Within the records below, reproduce without change the lines from the line that has "stack (fpu_pop c) = drop 1 s ++ take 1 s /\" through the line that has "stack (fpu_pop (fpu_push", and only those.

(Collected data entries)
↓↓↓

Definition fpu_save32 (c : cpu_state) : fpu_state32 :=
  mk_state (fpu_stenv32 c) (map (fun i => f80_bytes (ST c i)) (seqZ 0 8)).

Definition restore_reg (state : fpu_state32) (c : cpu_state) (i : Z) : cpu_state :=
  set_ST i (f80_of_bytes (regs state !!! Z.to_nat i)) c.
Definition fpu_restore32 (state : fpu_state32) (c : cpu_state) : cpu_state :=
  let c := fpu_ldenv32 (env state) c in
  fold_left (restore_reg state) (seqZ 0 8) c.

Definition fpu_clex (c : cpu_state) : cpu_state :=
  set_pe 0 (set_ue 0 (set_oe 0 (set_ze 0 (set_de 0 (set_ie 0 (set_es 0 (set_sf 0 (set_b 0 c)))))))).

(** ** The stack discipline *)

Definition fpu_wf (c : cpu_state) : Prop := length (fp c) = 8%nat /\ Forall wf (fp c).

(** What the guest sees: ST(0) to ST(7). *)
Definition stack (c : cpu_state) : list float80 := map (ST c) (seqZ 0 8).

Lemma st_index_lt c i : (st_index c i < 8)%nat.
Proof. unfold st_index. pose proof (Z.mod_pos_bound (top c + i) 8 ltac:(lia)). lia. Qed.

Lemma st_index_eq c i j : 0 <= i < 8 -> 0 <= j < 8 -> st_index c i = st_index c j -> i = j.
Proof.
  unfold st_index. intros Hi Hj E.
  pose proof (Z.mod_pos_bound (top c + i) 8 ltac:(lia)). pose proof (Z.mod_pos_bound (top c + j) 8 ltac:(lia)).
  assert (Em : (top c + i) mod 8 = (top c + j) mod 8) by lia.
  pose proof (Z.div_mod (top c + i) 8 ltac:(lia)). pose proof (Z.div_mod (top c + j) 8 ltac:(lia)). lia.
Qed.

Lemma ST_set_ST c i f j : length (fp c) = 8%nat -> 0 <= i < 8 -> 0 <= j < 8 ->
  ST (set_ST i f c) j = if decide (i = j) then f else ST c j.
Proof.
  intros Hl Hi Hj. unfold ST, set_ST. change (st_index (set_fp _ c) j) with (st_index c j). cbn [fp set_fp].
  case_decide as E.
  - subst j. apply list_lookup_total_insert_eq. rewrite Hl. apply st_index_lt.
  - apply list_lookup_total_insert_ne. intros E'. by apply st_index_eq in E'.
Qed.

Lemma ST_set_top c v i : ST (set_top v c) i = fp c !!! Z.to_nat ((v + i) mod 8).
Proof.
  unfold ST, st_index, top, set_top. cbn [fsw set_fsw fp]. rewrite bits_set_same by lia.
  unfold wrap. change (2 ^ 3) with 8. by rewrite Zplus_mod_idemp_l.
Qed.

Lemma ST_top_shift c k i : ST (set_top (top c + k) c) i = ST c (i + k).
Proof. rewrite ST_set_top. unfold ST, st_index. do 3 f_equal. lia. Qed.

Lemma ST_mod c i : ST c i = ST c (i mod 8).
Proof. unfold ST, st_index. by rewrite Zplus_mod_idemp_r. Qed.

Lemma stack_lookup c i : 0 <= i < 8 -> stack c !! Z.to_nat i = Some (ST c i).
Proof.
  intros Hi. unfold stack. rewrite list_lookup_fmap, lookup_seqZ_lt by lia. cbn. do 2 f_equal. lia.
Qed.

Lemma stack_length c : length (stack c) = 8%nat.
Proof. reflexivity. Qed.

(** Two stacks are equal when they agree on the eight positions. *)
Lemma stack_ext c l : length l = 8%nat ->
  (forall i, 0 <= i < 8 -> l !! Z.to_nat i = Some (ST c i)) -> stack c = l.
Proof.
  intros Hl Heq. apply (list_eq_same_length _ _ 8); [done..|]. intros i x y Hi Hx Hy.
  specialize (Heq (Z.of_nat i) ltac:(lia)). pose proof (stack_lookup c (Z.of_nat i) ltac:(lia)) as Hs.
  rewrite Nat2Z.id in *. congruence.
Qed.

Lemma stack_set_ST c i f : length (fp c) = 8%nat -> 0 <= i < 8 ->
  stack (set_ST i f c) = <[Z.to_nat i := f]> (stack c).
Proof.
  intros Hl Hi. apply stack_ext; [by rewrite length_insert|]. intros j Hj.
  rewrite ST_set_ST by done. case_decide as E.
  - subst j. apply list_lookup_insert_eq. rewrite stack_length. lia.
  - rewrite list_lookup_insert_ne by lia. by apply stack_lookup.
Qed.

Lemma fpu_push_stack c f : length (fp c) = 8%nat -> stack (fpu_push f c) = f :: take 7 (stack c).
Proof.
  intros Hl. unfold fpu_push. rewrite stack_set_ST by (done || lia).
  symmetry. apply list_eq_same_length with 8%nat; [by rewrite length_insert|done|].
  intros [|i] x y Hi Hx Hy.
  - rewrite list_lookup_insert_eq in Hy by (rewrite stack_length; lia). cbn in Hx. congruence.
  - rewrite list_lookup_insert_ne in Hy by lia. change (take 7 (stack c) !! i = Some x) in Hx.
    rewrite lookup_take_lt in Hx by lia.
    pose proof (stack_lookup c (Z.of_nat i) ltac:(lia)) as H1.
    pose proof (stack_lookup (set_top (top c - 1) c) (Z.of_nat (S i)) ltac:(lia)) as H2.
    rewrite Nat2Z.id in *. change (top c - 1) with (top c + -1) in H2, Hy. rewrite ST_top_shift in H2.
    replace (Z.of_nat (S i) + -1) with (Z.of_nat i) in H2 by lia. congruence.
Qed.

Lemma fpu_pop_stack c : stack (fpu_pop c) = drop 1 (stack c) ++ take 1 (stack c).
Proof.
  unfold fpu_pop. apply stack_ext; [done|]. intros i Hi. rewrite ST_top_shift.
  destruct (decide (i = 7)) as [-> |Hn].
  - rewrite ST_mod. change ((7 + 1) mod 8) with 0. reflexivity.
  - rewrite lookup_app_l by (rewrite length_drop, stack_length; lia). rewrite lookup_drop.
    replace (1 + Z.to_nat i)%nat with (Z.to_nat (i + 1)) by lia. by apply stack_lookup; lia.
Qed.

Lemma fpu_wf_set_ST c i f : fpu_wf c -> wf f -> fpu_wf (set_ST i f c).
Proof.
  intros [Hl Hwf] Hf. split; cbn [set_ST set_fp fp]; [by rewrite length_insert|]. by apply Forall_insert.
Qed.

Lemma fpu_wf_ST c i : fpu_wf c -> wf (ST c i).
Proof.
  intros [Hl Hwf]. unfold ST. apply Forall_lookup_total_1; [done|]. rewrite Hl. apply st_index_lt.
Qed.

Lemma fpu_wf_push c f : fpu_wf c -> wf f -> fpu_wf (fpu_push f c).
Proof. intros. by apply fpu_wf_set_ST. Qed.

Lemma list_insert_swap_twice {A} `{Inhabited A} (l : list A) i : (i < length l)%nat ->
  let l' := <[i := l !!! 0%nat]> (<[0%nat := l !!! i]> l) in
  <[i := l' !!! 0%nat]> (<[0%nat := l' !!! i]> l') = l.
Proof.
  intros Hi l'. assert (Hl' : length l' = length l) by (unfold l'; by rewrite !length_insert).
  assert (Hi' : l' !!! i = l !!! 0%nat).
  { unfold l'. apply list_lookup_total_insert_eq. rewrite length_insert. done. }
  assert (H0' : l' !!! 0%nat = l !!! i).
  { unfold l'. destruct (decide (i = 0%nat)) as [->|].
    - rewrite list_lookup_total_insert_eq; [done|]. rewrite length_insert. done.
    - rewrite list_lookup_total_insert_ne by done. apply list_lookup_total_insert_eq. lia. }
  rewrite Hi', H0'. unfold l'. apply list_eq. intros j.
  pose proof (list_lookup_lookup_total_lt l 0 ltac:(lia)). pose proof (list_lookup_lookup_total_lt l i Hi).
  rewrite !list_lookup_insert, !length_insert.
  repeat case_decide; destruct_and?; subst; try done; try lia.
Qed.

(** C39: The register file with its moving top is an eight-deep stack: a push puts
    the value on top and loses the bottom, a pop rotates the stack, an exchange swaps
    two positions, a store overwrites one, a load duplicates one, and popping
    what was pushed restores every position but the bottom one. *)
Theorem fpu_stack_refines c f i : fpu_wf c -> 0 <= i < 8 ->
  let s := stack c in
  stack (fpu_push f c) = f :: take 7 s /\
  stack (fpu_pop c) = drop 1 s ++ take 1 s /\
  stack (fpu_incstp c) = drop 1 s ++ take 1 s /\
  stack (fpu_xch i c) = <[Z.to_nat i := s !!! 0%nat]> (<[0%nat := s !!! Z.to_nat i]> s) /\
  stack (fpu_ld i c) = s !!! Z.to_nat i :: take 7 s /\
  stack (fpu_st i c) = <[Z.to_nat i := s !!! 0%nat]> s /\
  stack (fpu_pop (fpu_push f c)) = take 7 s ++ [f] /\
  stack (fpu_xch i (fpu_xch i c)) = s /\
  fpu_wf (fpu_xch i c) /\ fpu_wf (fpu_ld i c) /\ fpu_wf (fpu_st i c).
Proof.
  intros [Hl Hwf] Hi s.
  assert (Hs : forall j, 0 <= j < 8 -> s !!! Z.to_nat j = ST c j).
  { intros j Hj. apply list_lookup_total_correct, stack_lookup. done. }
  assert (H0 : s !!! 0%nat = ST c 0) by (apply (Hs 0); lia).
  assert (Hx : forall d, length (fp d) = 8%nat -> stack (fpu_xch i d) =
    <[Z.to_nat i := stack d !!! 0%nat]> (<[0%nat := stack d !!! Z.to_nat i]> (stack d))).
  { intros d Hd. unfold fpu_xch. rewrite stack_set_ST by (lia || (cbn; rewrite length_insert; done)).
    rewrite stack_set_ST by (done || lia).
    pose proof (stack_lookup d 0 ltac:(lia)) as E0. apply list_lookup_total_correct in E0.
    pose proof (list_lookup_total_correct _ _ _ (stack_lookup d i Hi)) as Ei.
    change (Z.to_nat 0) with 0%nat in *. by rewrite E0, Ei. }
  assert (Hsl : length s = 8%nat) by done.
  split_and!.
  - by apply fpu_push_stack.
  - apply fpu_pop_stack.
  - apply fpu_pop_stack.
  - by apply Hx.
  - rewrite (Hs i Hi). by apply fpu_push_stack.
  - rewrite H0. by apply stack_set_ST.
  - rewrite fpu_pop_stack, fpu_push_stack by done. reflexivity.
  - rewrite Hx by (cbn; rewrite !length_insert; done). rewrite Hx by done. fold s.
    apply list_insert_swap_twice; lia.
  - apply fpu_wf_set_ST; [apply fpu_wf_set_ST; [done|]|]; by apply fpu_wf_ST.
  - apply fpu_wf_push; [done|]. by apply fpu_wf_ST.
  - apply fpu_wf_set_ST; [done|]. by apply fpu_wf_ST.
Qed.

↑↑↑

Response to the task ::
  stack (fpu_pop c) = drop 1 s ++ take 1 s /\
  stack (fpu_incstp c) = drop 1 s ++ take 1 s /\
  stack (fpu_xch i c) = <[Z.to_nat i := s !!! 0%nat]> (<[0%nat := s !!! Z.to_nat i]> s) /\
  stack (fpu_ld i c) = s !!! Z.to_nat i :: take 7 s /\
  stack (fpu_st i c) = <[Z.to_nat i := s !!! 0%nat]> s /\
  stack (fpu_pop (fpu_push f c)) = take 7 s ++ [f] /\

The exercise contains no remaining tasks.